Было уже за полночь, когда она выехала из Блэкпула, чтобы вернуться в Ланкастер, расстояние до которого составляло семнадцать миль. Бэлла надеялась, что к тому времени, когда она вернется, муж уже будет спать. Она войдет в дом как можно тише и ляжет спать в детской, надеясь, что обойдется без конфронтации, а потом наступит утро, и все будет хорошо.

Быстро домчавшись по ночной дороге, она вернулась домой около половины второго ночи. Дом был погружен в темноту. Она тихо вошла и, сняв обувь, поднялась по лестнице на верхний этаж. Проходя мимо двери своей спальни, она заметила какое-то движение в тусклом свете и почувствовала, как сильные руки обхватили ее шею. За те несколько секунд, что она оставалась в сознании, Белла, должно быть, успела понять, что душащие ее руки – это руки ее мужа, любви всей ее жизни, отца ее детей.

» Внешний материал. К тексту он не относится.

(** The two accounts of the total-row example, and the first of them with
    a month of net credit in place of a charge. *)
Definition account_A : AccountBills := [(jan, 10); (feb, 0); (mar, 10)]%float.
Definition account_B : AccountBills := [(jan, 5); (feb, 5); (mar, 5)]%float.
Definition account_A_credit : AccountBills :=
  [(jan, -10); (feb, 0); (mar, 10)]%float.

Definition f999_99 : float := 0x1.f3feb851eb852p+9%float. (* 999.99 *)

(** Three accounts, each flat over four months, at 1200, 50 and 999.99. *)
Definition account_big : str * AccountBills :=
  (lit "big", four_months 1200 1200 1200 1200).
Definition account_small : str * AccountBills :=
  (lit "small", four_months 50 50 50 50).
Definition account_mid : str * AccountBills :=
  (lit "mid", four_months f999_99 f999_99 f999_99 f999_99).

Definition f94_99 : float := 0x1.7bf5c28f5c28fp+6%float.  (* 94.99 *)
Definition f105_01 : float := 0x1.a40a3d70a3d71p+6%float. (* 105.01 *)

(* ================================================================= *)
(** ** The formatter on a string *)

(** The optional sign at the head of a string, and what follows it. *)
Definition split_sign (s : str) : bool * str :=
  match s with
  | c :: s' => if N.eqb c minus then (true, s') else (false, s)
  | [] => (false, [])
  end.

(** A string as the pattern reads it: the sign, the digits after it with
    commas between their thousands, and the rest as it is. *)
Definition grouped (s : str) : str :=
  let '(neg, body) := split_sign s in
  sign_str neg
  ++ with_commas (firstn (lead_digits body) body)
  ++ skipn (lead_digits body) body.

(** A string of [n] ones. *)
Definition ones (n : nat) : str := repeat 49%N n.

(* ================================================================= *)
(** ** Cells, rows and months *)

(** An ASCII digit, the only digits [py_float] reads. *)
Definition is_ascii_digit (c : char) : bool := ((48 <=? c) && (c <=? 57))%N.

(** The row shows the text [cell] as its amount for this month. *)
Definition shows (cell : str) (r : Row) : bool :=
  match nth_error r 2 with
  | Some c => str_eqb c cell
  | None => false
  end.

(** The number of calendar months from the month of [a] to the month of
    [b]. *)
Definition months_between (a b : date) : Z :=
  ((year b * 12 + month b) - (year a * 12 + month a))%Z.

(* ================================================================= *)
(** ** Dates as days

    [datetime] counts the days from 1 January of year 1, which is day 1,
    in the proleptic Gregorian calendar; the functions below are those of
    its module in CPython. *)

Definition _DAYS_IN_MONTH : list Z :=
  [-1; 31; 28; 31; 30; 31; 30; 31; 31; 30; 31; 30; 31]%Z.

Definition _DAYS_BEFORE_MONTH : list Z :=
  [-1; 0; 31; 59; 90; 120; 151; 181; 212; 243; 273; 304; 334]%Z.

Definition _days_before_year (y : Z) : Z :=
  let y' := (y - 1)%Z in (y' * 365 + y' / 4 - y' / 100 + y' / 400)%Z.

Definition _days_before_month (y m : Z) : Z :=
  (nth (Z.to_nat m) _DAYS_BEFORE_MONTH 0
   + (if (m >? 2) && is_leap y then 1 else 0))%Z.

Definition _ymd2ord (y m d : Z) : Z :=
  (_days_before_year y + _days_before_month y m + d)%Z.

(** [d.toordinal()] *)
Definition toordinal (d : date) : Z := _ymd2ord (year d) (month d) (day d).

Definition _DI400Y : Z := 146097.
Definition _DI100Y : Z := 36524.
Definition _DI4Y : Z := 1461.
(** A container with a generic and a port-specific key for the same field. *)
Definition example_config : DockerConfig.t :=
  {| DockerConfig.Hostname := "h"; DockerConfig.Image := "img";
     DockerConfig.Env := ["SERVICE_FOO=b"; "SERVICE_BAR=c"; "NOT_ME=d"; "SERVICE_1234_FOO=e"];
     DockerConfig.Labels := Some {["SERVICE_FOO" := "a"]};
     DockerConfig.ExposedPorts := ∅ |}.

Lemma serviceMetaData_precedence_witness :
  ∃ config' metadata fromPort,
    @serviceMetaData descending example_config "1234" = Ok (config', (metadata, fromPort)) ∧
    metadata !! "foo" = Some "e".
Proof.
  destruct (serviceMetaData_precedence descending example_config "1234"
              {["SERVICE_FOO" := "a"]}) as (c & md & fp & Hrun & Hmd & Hfp).
  - reflexivity.
  - vm_compute. reflexivity.
  - apply (bool_decide_unpack _). vm_compute. exact I.
  - exists c, md, fp. split; [exact Hrun|]. apply Hmd. left. exists "SERVICE_1234_FOO".
    split; vm_compute; reflexivity.
Defined.

(** C23: the result does not depend on the order in which Go visits the map. *)
Theorem serviceMetaData_order O1 O2 config port labels :
  DockerConfig.Labels config = Some labels →
  unambiguous port (merged (DockerConfig.Env config) labels) →
  @serviceMetaData O1 config port = @serviceMetaData O2 config port.
Proof.
  intros Hl Hu. unfold serviceMetaData. rewrite merge_env_spec, Hl.
  assert (∀ m, m = merged (DockerConfig.Env config) labels →
    metadata_loop port (@range O1 _ m) = metadata_loop port (@range O2 _ m)) as Hloop.
  { intros m ->.
    destruct (metadata_loop_spec port _ _ (@range_perm O1 _ _) Hu) as [Hmd1 Hfp1].
    destruct (metadata_loop_spec port _ _ (@range_perm O2 _ _) Hu) as [Hmd2 Hfp2].
    destruct (metadata_loop port (@range O1 _ _)) as [md1 fp1],
             (metadata_loop port (@range O2 _ _)) as [md2 fp2]. simpl in *.
    f_equal; [|apply set_eq; intros f; by rewrite Hfp1, Hfp2].
    apply map_eq. intros f. apply option_eq. intros v. by rewrite Hmd1, Hmd2. }
  destruct (DockerConfig.Env config) as [|v env] eqn:Henv; unfold mbind, outcome_bind.
  - by rewrite (Hloop labels eq_refl).
  - destruct (well_formed_env (v :: env)); [|done]. by rewrite (Hloop _ eq_refl).
Qed.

А тем временем в маленькой комнате напротив Мэри Роджерсон тоже лежала без сна, ожидая возвращения своей хозяйки. Она в таких случаях всегда вставала и готовила ей чашку горячего молока, а иногда Белла сама приходила к ней в комнату, садилась на кровать и рассказывала о прошедшем дне.

Мэри слышала, как открылась и мягко закрылась входная дверь, потом – как Белла тихо поднималась по лестнице. Она уже собиралась встать, когда прямо за своей дверью услышала шум борьбы, затем глухой удар и тихий вскрик, который мгновенно перешел в стон. У нее не было времени просчитать свою реакцию, обдумать свои действия или подумать о безопасности. Инстинктивно она поняла, что ее хозяйка в беде, и, вскочив с кровати, выбежала из комнаты на лестничную площадку.

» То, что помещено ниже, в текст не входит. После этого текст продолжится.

(* ===== verification/ServiceId.v ===== *)
(** * Service identifiers: the ID of bridge/bridge.go and [serviceIDPattern]

    [newService] names a service <hostname>:<container>:<port>[:udp]; cleanup
    finds out with [serviceIDPattern] whether a listed service is one of this
    host's, and which container it belongs to. *)
From S2P Require Import Prelude GoStrings Regex.

(** Byte ranges of the pattern. *)
Definition between (lo hi : nat) (c : ascii) : bool :=
  bool_decide (lo ≤ nat_of_ascii c ≤ hi).
Definition is_digit : ascii → bool := between 48 57.
Definition is_alnum (c : ascii) : bool :=
  between 97 122 c || between 65 90 c || is_digit c.
Definition is_name_byte (c : ascii) : bool :=
  is_alnum c || bool_decide (c ∈ ["_"; "."; "-"]%char).
(** [.] matches anything but a newline. *)
Definition any_byte (c : ascii) : bool := negb (between 10 10 c).

(** [:([a-zA-Z0-9][a-zA-Z0-9_.-]+):[0-9]+(?::udp)?] *)
Definition id_tail : regex :=
  Seq (Lit ":") (Seq (Group (Seq (Class is_alnum) (Many1 is_name_byte)))
  (Seq (Lit ":") (Seq (Many1 is_digit)
  (Opt (Seq (Lit ":") (Seq (Lit "u") (Seq (Lit "d") (Lit "p")))))))).

(** [^(.+?):([a-zA-Z0-9][a-zA-Z0-9_.-]+):[0-9]+(?::udp)?$] *)
Definition serviceIDPattern : regex := Seq (Group (Many1Lazy any_byte)) id_tail.

(** The hostname and the container name, when [len(matches) == 3]. *)
Definition parse_service_id (id : string) : option (string * string) :=
  match find_submatch serviceIDPattern id with
  | Some [host; name] => Some (host, name)
  | _ => None
  end.

(** [hostname + ":" + container.Name[1:] + ":" + port.ExposedPort], with
    [":udp"] added for a UDP port. *)
Definition service_id (hostname name exposed_port port_type : string) : string :=
  let id := hostname +:+ ":" +:+ name +:+ ":" +:+ exposed_port in
  if decide (port_type = "udp") then id +:+ ":udp" else id.

(** A name Docker gives a container, after its slash: an alphanumeric byte and
    then at least one byte of the name class. *)
Definition docker_name (s : string) : bool :=
  match s with
  | String a (String b s) => is_alnum a && is_name_byte b && sforall is_name_byte s
  | _ => false
  end.

Definition number (s : string) : bool := bool_decide (s ≠ "") && sforall is_digit s.

Definition single_line (s : string) : bool := sforall any_byte s.

Definition udp_suffix (u : string) : Prop := u = "" ∨ u = ":udp".

(** ** The tail of the pattern *)
Definition at_end : cont := λ rest caps, if decide (rest = "") then Some caps else None.

Lemma run_lit c s caps k :
  run (Lit c) s caps k =
  match s with
  | String a s => if decide (a = c) then k s caps else None
  | "" => None
  end.
Proof. destruct s as [|a s]; [done|]. unfold Lit. simpl. by repeat case_decide. Qed.

Lemma run_udp s caps :
  run (Seq (Lit ":") (Seq (Lit "u") (Seq (Lit "d") (Lit "p")))) s caps at_end =
  if decide (s = ":udp") then Some caps else None.
Proof.
  cbn [run]. rewrite run_lit. destruct s as [|a s]; [done|]. case_decide as Ha.
  2:{ rewrite decide_False; [done|congruence]. }
  subst. rewrite run_lit. destruct s as [|a s]; [done|]. case_decide as Ha.
  2:{ rewrite decide_False; [done|congruence]. }
  subst. rewrite run_lit. destruct s as [|a s]; [done|]. case_decide as Ha.
  2:{ rewrite decide_False; [done|congruence]. }
  subst. rewrite run_lit. destruct s as [|a s]; [done|]. case_decide as Ha.
  2:{ rewrite decide_False; [done|congruence]. }
  subst. unfold at_end. case_decide; [by subst|]. rewrite decide_False; [done|congruence].
Qed.

#[export] Instance udp_suffix_dec u : Decision (udp_suffix u).
Proof. unfold udp_suffix. apply _. Defined.


Lemma run_opt_udp s caps :
  run (Opt (Seq (Lit ":") (Seq (Lit "u") (Seq (Lit "d") (Lit "p"))))) s caps at_end =
  if decide (udp_suffix s) then Some caps else None.
Proof.
  cbn [run]. fold run. change (run (Lit ":") s caps _) with
    (run (Seq (Lit ":") (Seq (Lit "u") (Seq (Lit "d") (Lit "p")))) s caps at_end).
  rewrite run_udp. unfold udp_suffix, at_end. repeat case_decide; naive_solver.
Qed.

Lemma udp_not_digit c u : is_digit c = true → ¬ udp_suffix (String c u).
Proof. intros Hc [[=]|[= -> _]]. by vm_compute in Hc. Qed.

(** [[0-9]+(?::udp)?] up to the end of the string. *)
Lemma run_number s caps r :
  run (Seq (Many1 is_digit)
        (Opt (Seq (Lit ":") (Seq (Lit "u") (Seq (Lit "d") (Lit "p")))))) s caps at_end = Some r ↔
  r = caps ∧ ∃ p u, s = p +:+ u ∧ number p = true ∧ udp_suffix u.
Proof.
  unfold Many1. cbn [run].
  set (k := λ s caps, or_else _ (at_end s caps)).
  assert (∀ s caps, k s caps = if decide (udp_suffix s) then Some caps else None) as Hk.
  { intros s' caps'. apply run_opt_udp. }
  assert (∀ c u caps, is_digit c = true → k (String c u) caps = None) as Hdig.
  { intros c u caps' Hc. rewrite Hk, decide_False; [done|]. by apply udp_not_digit. }
  destruct s as [|c s]; [split; [done|]|].
  { intros (-> & p & u & Hp & Hn & _). symmetry in Hp. apply sapp_eq_nil in Hp as [-> ->].
    by vm_compute in Hn. }
  destruct (is_digit c) eqn:Hc; simpl.
  - split.
    + intros (s1 & t & -> & Hs1 & Ht)%many_inv; [|done]. rewrite Hk in Ht.
      case_decide; [|done]. simplify_eq. split; [done|]. exists (String c s1), t.
      rewrite sapp_cons. unfold number. simpl. by rewrite Hc, Hs1.
    + intros (-> & p & u & Hp & Hn & Hu). unfold number in Hn.
      apply andb_true_iff in Hn as [Hne%bool_decide_eq_true Hn].
      destruct p as [|c' p]; [done|]. rewrite sapp_cons in Hp. injection Hp as <- ->.
      simpl in Hn. apply andb_true_iff in Hn as [_ Hn].
      rewrite many_maximal; [by rewrite Hk, decide_True|done|done|].
      intros c' u' ->. destruct (is_digit c') eqn:Hc'; [|done]. by apply udp_not_digit in Hu.
  - split; [done|]. intros (-> & p & u & Hp & Hn & Hu). unfold number in Hn.
    apply andb_true_iff in Hn as [Hne%bool_decide_eq_true Hn].
    destruct p as [|c' p]; [done|]. rewrite sapp_cons in Hp. injection Hp as <- ->.
    simpl in Hn. by rewrite Hc in Hn.
Qed.

Lemma colon_not_name : is_name_byte ":" = false.
Proof. by vm_compute. Qed.

Lemma docker_name_bytes name : docker_name name = true → sforall is_name_byte name = true.
Proof.
  destruct name as [|a [|b s]]; [done|done|]. simpl.
  intros [[Ha Hb]%andb_true_iff Hs]%andb_true_iff. rewrite Hb, Hs, andb_true_r.
  unfold is_name_byte. by rewrite Ha.
Qed.

(** [([a-zA-Z0-9][a-zA-Z0-9_.-]+)] before a colon. *)
Lemma run_name s caps (k : cont) r :
  run (Group (Seq (Class is_alnum) (Many1 is_name_byte))) s caps
      (λ s caps, run (Lit ":") s caps k) = Some r ↔
  ∃ name t, s = name +:+ String ":" t ∧ docker_name name = true ∧
            k t (caps ++ [name]) = Some r.
Proof.
  unfold Many1. cbn [run].
  assert (∀ (f : string → string) c u (caps : captures), is_name_byte c = true →
    run (Lit ":") (String c u) (caps ++ [f (String c u)]) k = None) as Hk.
  { intros f c u caps' Hc. rewrite run_lit, decide_False; [done|]. intros ->.
    by rewrite colon_not_name in Hc. }
  split.
  - destruct s as [|a s]; [done|]. destruct (is_alnum a) eqn:Ha; [|done].
    destruct s as [|b s]; [done|]. destruct (is_name_byte b) eqn:Hb; [|done].
    intros (s1 & t & -> & Hs1 & Ht)%many_inv.
    2:{ intros c u caps' Hc. by apply (Hk (consumed _)). }
    rewrite run_lit in Ht. destruct t as [|c t]; [done|]. case_decide; [|done]. subst.
    rewrite <- !sapp_cons in Ht. rewrite <- !sapp_cons.
    rewrite consumed_app in Ht.
    exists (String a (String b s1)), t. split; [done|]. split; [|done].
    simpl. by rewrite Ha, Hb, Hs1.
  - intros (name & t & -> & Hn & Ht). destruct name as [|a [|b name]]; [done|done|].
    simpl in Hn. apply andb_true_iff in Hn as [[Ha Hb]%andb_true_iff Hn].
    rewrite !sapp_cons, Ha, Hb, many_maximal; [|done| |].
    + rewrite run_lit, decide_True by done. rewrite <- !sapp_cons, consumed_app. done.
    + intros c u caps' Hc. by apply (Hk (consumed _)).
    + intros c u [= <- _]. by apply colon_not_name.
Qed.

Lemma run_id_tail s caps r :
  run id_tail s caps at_end = Some r ↔
  ∃ name port u, s = String ":" (name +:+ String ":" (port +:+ u)) ∧
    docker_name name = true ∧ number port = true ∧ udp_suffix u ∧ r = caps ++ [name].
Proof.
  unfold id_tail. set (num := Seq (Many1 is_digit) _).
  change (run (Seq (Lit ":") _) s caps at_end) with
    (run (Lit ":") s caps (λ s caps,
       run (Group (Seq (Class is_alnum) (Many1 is_name_byte))) s caps
         (λ s caps, run (Lit ":") s caps (λ s caps, run num s caps at_end)))).
  rewrite run_lit. destruct s as [|c s]; [naive_solver|]. case_decide as Hc.
  2:{ split; [done|]. intros (name & port & u & [= ? _] & _). congruence. }
  subst. rewrite run_name. unfold num. setoid_rewrite run_number. naive_solver.
Qed.

(** ** The whole pattern *)
Lemma find_submatch_sound s caps :
  find_submatch serviceIDPattern s = Some caps →
  ∃ host name port u,
    s = host +:+ ":" +:+ name +:+ ":" +:+ port +:+ u ∧ caps = [host; name] ∧
    host ≠ "" ∧ single_line host = true ∧ docker_name name = true ∧
    number port = true ∧ udp_suffix u.
Proof.
  unfold find_submatch, serviceIDPattern, Many1Lazy. cbn [run]. fold at_end.
  destruct s as [|c s]; [done|]. destruct (any_byte c) eqn:Hc; [|done].
  intros (s1 & t & -> & Hs1 & Ht)%many_lazy_inv.
  apply run_id_tail in Ht as (name & port & u & -> & Hn & Hp & Hu & ->).
  rewrite <- sapp_cons, consumed_app.
  exists (String c s1), name, port, u. unfold single_line. simpl. rewrite Hc, Hs1.
  by rewrite sapp_cons.
Qed.

(** Cutting the hostname too early leaves text the tail does not match: it has
    too many colons, or ends like a port and not like [":udp"]. *)
Lemma id_tail_unique v name port u caps :
  docker_name name = true → number port = true → udp_suffix u → v ≠ "" →
  run id_tail (v +:+ ":" +:+ name +:+ ":" +:+ port +:+ u) caps at_end = None.
Proof.
  intros Hn Hp Hu Hv. destruct (run id_tail _ _ _) as [r|] eqn:Hrun; [exfalso|done].
  apply run_id_tail in Hrun as (name' & port' & u' & Heq & Hn' & Hp' & Hu' & _).
  assert (∀ p, number p = true → has_byte ":" p = false) as Hnum.
  { intros p [_ H]%andb_true_iff. eapply sforall_has_byte; [done|]. by vm_compute. }
  assert (∀ m, docker_name m = true → has_byte ":" m = false) as Hname.
  { intros m Hm%docker_name_bytes. eapply sforall_has_byte; [done|]. by vm_compute. }
  destruct v as [|c v]; [done|]. rewrite sapp_cons in Heq. injection Heq as -> Heq.
  pose proof (f_equal (count_byte ":") Heq) as Hcount.
  assert (∀ s, count_byte ":" (String ":" s) = S (count_byte ":" s)) as Hcolon by done.
  rewrite !count_byte_app, !Hcolon, !count_byte_app in Hcount.
  change (count_byte ":" "") with 0 in Hcount.
  rewrite (count_byte_zero _ name), (count_byte_zero _ port),
    (count_byte_zero _ name'), (count_byte_zero _ port') in Hcount by auto.
  destruct Hu as [-> | ->], Hu' as [-> | ->]; simpl in Hcount; try lia.
  apply andb_true_iff in Hp as [Hne%bool_decide_eq_true Hp].
  apply string_last in Hne as (port0 & d & ->).
  rewrite sforall_app in Hp. apply andb_true_iff in Hp as [_ Hd].
  rewrite sapp_nil_r in Heq. change ":udp" with (":ud" +:+ String "p" "") in Heq.
  rewrite <- !sapp_cons, <- !sapp_assoc in Heq. apply snoc_inj in Heq as [_ ->].
  by vm_compute in Hd.
Qed.

Lemma find_submatch_complete host name port u :
  host ≠ "" → single_line host = true → docker_name name = true →
  number port = true → udp_suffix u →
  find_submatch serviceIDPattern (host +:+ ":" +:+ name +:+ ":" +:+ port +:+ u) =
  Some [host; name].
Proof.
  intros Hne Hl Hn Hp Hu. destruct host as [|c host]; [done|].
  unfold find_submatch, serviceIDPattern, Many1Lazy. cbn [run]. fold at_end.
  rewrite sapp_cons. unfold single_line in Hl. simpl in Hl.
  apply andb_true_iff in Hl as [Hc Hl]. rewrite Hc.
  apply many_lazy_first; [done|..].
  - intros w d v _. by apply id_tail_unique.
  - rewrite <- sapp_cons, consumed_app. apply run_id_tail. by exists name, port, u.
Qed.

Lemma service_id_shape hostname name port pt :
  ∃ u, udp_suffix u ∧
    service_id hostname name port pt = hostname +:+ ":" +:+ name +:+ ":" +:+ port +:+ u.
Proof.
  unfold service_id. case_decide; [exists ":udp"|exists ""]; unfold udp_suffix.
  - split; [auto|]. by rewrite !sapp_assoc.
  - split; [auto|]. by rewrite sapp_nil_r.
Qed.

Lemma parse_service_id_complete hostname name port pt :
  hostname ≠ "" → single_line hostname = true → docker_name name = true →
  number port = true →
  parse_service_id (service_id hostname name port pt) = Some (hostname, name).
Proof.
  intros Hne Hl Hn Hp. destruct (service_id_shape hostname name port pt) as (u & Hu & ->).
  unfold parse_service_id. by rewrite find_submatch_complete.
Qed.

(** The ID registrator gives a service is recognised by [serviceIDPattern],
    and gives back the hostname and the container name, whatever colons the
    hostname contains. *)
Theorem service_id_roundtrip hostname name port pt :
  hostname ≠ "" → single_line hostname = true →
  docker_name name = true → number port = true →
  parse_service_id (service_id hostname name port pt) = Some (hostname, name).
Proof. apply parse_service_id_complete. Qed.

Lemma service_id_roundtrip_witness :
  parse_service_id "fe80::1:redis.0:53:udp" = Some ("fe80::1", "redis.0").
Proof. apply (service_id_roundtrip "fe80::1" "redis.0" "53" "udp"); done. Defined.

(** An ID the pattern accepts has the shape registrator generates: the
    cleanup never takes another identifier for one of its own. *)
Theorem parse_service_id_sound id host name :
  parse_service_id id = Some (host, name) →
  ∃ port pt, id = service_id host name port pt ∧ host ≠ "" ∧
    docker_name name = true ∧ number port = true.
Proof.
  unfold parse_service_id. destruct (find_submatch serviceIDPattern id) eqn:Hm; [|done].
  apply find_submatch_sound in Hm as (h & n & port & u & -> & -> & Hne & _ & Hn & Hp & Hu).
  intros [= -> ->]. destruct Hu as [-> | ->].
  - exists port, "tcp". rewrite sapp_nil_r. done.
  - exists port, "udp". unfold service_id. rewrite decide_True by done.
    by rewrite !sapp_assoc.
Qed.

Lemma parse_service_id_sound_witness :
  ∃ port pt, "test:test:0" = service_id "test" "test" port pt ∧ "test" ≠ "" ∧
    docker_name "test" = true ∧ number port = true.
Proof. apply (parse_service_id_sound "test:test:0" "test" "test"). vm_compute. reflexivity. Defined.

До самого дня своей смерти, спустя почти восемь месяцев, Ракстон не мог точно вспомнить, что произошло в ту ночь – он никогда не мог отличить свои кошмары от реальности. Ему казалось, что он видел сон, в котором Белла вернулась поздно ночью и он встретил ее на лестничной площадке. Она насмехалась над ним в ответ на его мольбы изменить образ жизни, он чувствовал ее презрение – а потом она уже лежала у его ног. Он помнил кровь, помнил, как Мэри набросилась на него со свирепостью дикого зверя, колотя своими маленькими кулачками. А потом она тоже лежала на полу у его ног, поперек бездыханного тела Беллы.

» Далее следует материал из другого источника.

(** The outcome in each case. *)
Lemma newService_cases container port isgroup :
  let image := DockerConfig.Image (Container.Config container) in
  let out := newService config host docker container port isgroup in
  (unreadable_env (Container.Config container) ∧ out = Panicked) ∨
  (¬ unreadable_env (Container.Config container) ∧
   ∃ cfg metadata fromPort,
     serviceMetaData (Container.Config container) (ServicePort.ExposedPort port) =
       Ok (cfg, (metadata, fromPort)) ∧
     ((¬ wanted metadata ∧ ∃ c, out = Ok (c, None)) ∨
      (wanted metadata ∧ Container.Name container = "" ∧ out = Panicked) ∨
      (wanted metadata ∧ Container.Name container ≠ "" ∧
       ((¬ own_name metadata image ∧ ∃ c, out = Ok (c, None)) ∨
        (own_name metadata image ∧ short_network container ∧ out = Panicked) ∨
        (own_name metadata image ∧ ¬ short_network container ∧ ∃ c s, out = Ok (c, Some s)))))).
Proof.
  intros image out. subst out. unfold newService. cbn [ServicePort.ExposedPort ServicePort.set_HostIP].
  destruct (unreadable_merge (Container.Config container)) as [[Hu Hm]|(Hu & _ & labels & Hm)];
    [left|right]; (split; [done|]); unfold serviceMetaData; rewrite Hm; [done|].
  unfold mbind, outcome_bind, mret, outcome_ret. destruct (metadata_loop _ _) as [md fp].
  eexists _, md, fp. split; [done|]. rewrite wanted_guards, own_name_guard.
  destruct (ignored md); [left; split; [by intros []|by eexists]|].
  destruct (register_missing config md); [left; split; [by intros []|by eexists]|]. right.
  cbn [Container.Name Container.set_Config Container.NetworkMode].
  unfold slice_from. destruct (Container.Name container) as [|c n]; [by left|right].
  do 2 (split; [done|]). rewrite decide_True by (simpl; lia).
  fold image. case_decide as Hdef; [left; split; [by intros []|by eexists]|]. right.
  unfold ip_from_network, mbind, outcome_bind, mret, outcome_ret, slice_to. rewrite combineTags_tokens.
  destruct (network_id container) as [[-> Hs]|[-> Hs]]; [right; do 2 (split; [done|]); by eexists _, _|].
  case_decide as Hl; [right|left]; (split; [done|]); (split; [rewrite Hs; lia|]); [|done].
  destruct (DockerClient.InspectContainer _ _); by eexists _, _.
Qed.

Lemma newService_returns container port isgroup : inspectable container →
  ∃ container' result, newService config host docker container port isgroup = Ok (container', result).
Proof.
  intros (Hu & Hn & Hs). destruct (newService_cases container port isgroup)
    as [[]|(_ & cfg & md & fp & _ & H)]; [done|]. naive_solver.
Qed.

(** What the call makes of the container can be inspected again. *)
Lemma newService_inspectable container port isgroup container' o :
  newService config host docker container port isgroup = Ok (container', o) →
  inspectable container → inspectable container'.
Proof.
  intros Hnew (Hu & Hname & Hnet).
  destruct (unreadable_merge (Container.Config container)) as [[]|(_ & _ & labels & Hm)]; [done|].
  assert (container' = with_labels container labels) as ->.
  { revert Hnew. unfold newService, serviceMetaData, mbind, outcome_bind, mret, outcome_ret.
    rewrite Hm. intros Hnew. repeat case_match; by simplify_eq/=. }
  split; [|done]. intros [He Hbad]. destruct Hu. split; [done|]. destruct Hbad as [Hl|Hbad]; [left|by right].
  simpl in Hl, He. subst labels. rewrite merge_env_spec in Hm.
  destruct (DockerConfig.Env _), (DockerConfig.Labels _); try done. by destruct (well_formed_env _).
Qed.

(** C20: what becomes of a container's port. [newService] panics when the environment
    cannot be merged into the labels. Otherwise the metadata decide: it makes a service
    exactly when they do not say to ignore the container, say to register it (by any
    value but the word false) if the configuration requires that, and give a name that
    is not the image's own, provided that the container has a name and that the container whose
    network it shares, if any, is given by at least twelve characters; where it gets to
    a missing name or to a shorter ID it panics; and in all other cases it makes no
    service. *)
Theorem newService_guards container port isgroup :
  let image := DockerConfig.Image (Container.Config container) in
  let out := newService config host docker container port isgroup in
  (unreadable_env (Container.Config container) ∧ out = Panicked) ∨
  (¬ unreadable_env (Container.Config container) ∧
   ∃ cfg metadata fromPort,
     serviceMetaData (Container.Config container) (ServicePort.ExposedPort port) =
       Ok (cfg, (metadata, fromPort)) ∧
     ((∃ c s, out = Ok (c, Some s)) ↔
        wanted metadata ∧ own_name metadata image ∧
        Container.Name container ≠ "" ∧ ¬ short_network container) ∧
     (out = Panicked ↔
        wanted metadata ∧ (Container.Name container = "" ∨
                           own_name metadata image ∧ short_network container)) ∧
     ((∃ c, out = Ok (c, None)) ↔
        ¬ wanted metadata ∨ Container.Name container ≠ "" ∧ ¬ own_name metadata image)).
Proof.
  intros image out.
  destruct (newService_cases container port isgroup) as [?|(Hu & cfg & md & fp & Hmd & H)]; [by left|right].
  split; [done|]. exists cfg, md, fp. split; [done|]. fold out image in H. clearbody out image. naive_solver.
Qed.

Это был самый яркий кошмар из тех, что приснились ему за последнее время. Однако, когда он пришел в себя, кошмар оказался реальностью: в его руках была кочерга из камина, перепачканная кровью с налипшими на нее волосами; его руки и одежда тоже были в крови; должно быть, он лег спать одетым. Он вдруг с ужасающей четкостью, с которой сталкиваются многие убийцы, понял, что это не сон и что его любимая Белла и Мэри действительно лежат мертвые – или умирающие – на лестничной площадке за дверью его спальни.

Навыки врача мгновенно дали о себе знать – какое-то время Ракстон не думал о последствиях своего безумства, а пытался вернуть бездыханные тела к жизни. Мэри была уже определенно мертва; Белла тоже не дышала, но ему показалось, что он уловил биение ее пульса. Он знал, что перемещать ее тело было бы смертельно опасно, а когда снова попытался нащупать пульс, его уже не было.

В течение следующего часа он снова и снова пробовал нащупать пульс, надеясь, что она еще жива. Это было не так. Белла – женщина его мечты, единственная женщина, которую он когда-либо любил, мать его детей – была мертва, и бедная маленькая Мэри тоже. Он знал, что виноват в этом сам, хотя совершенно не помнил своих действий.

Как и все люди, совершившие непреднамеренное убийство, Ракстон оказался перед выбором: стоять, бежать или прятаться. Варианты всегда одни и те же, и сделать этот выбор необходимо в первые же минуты после совершения преступления, потому что пути назад нет, а последствия будут фатальны и неотвратимы.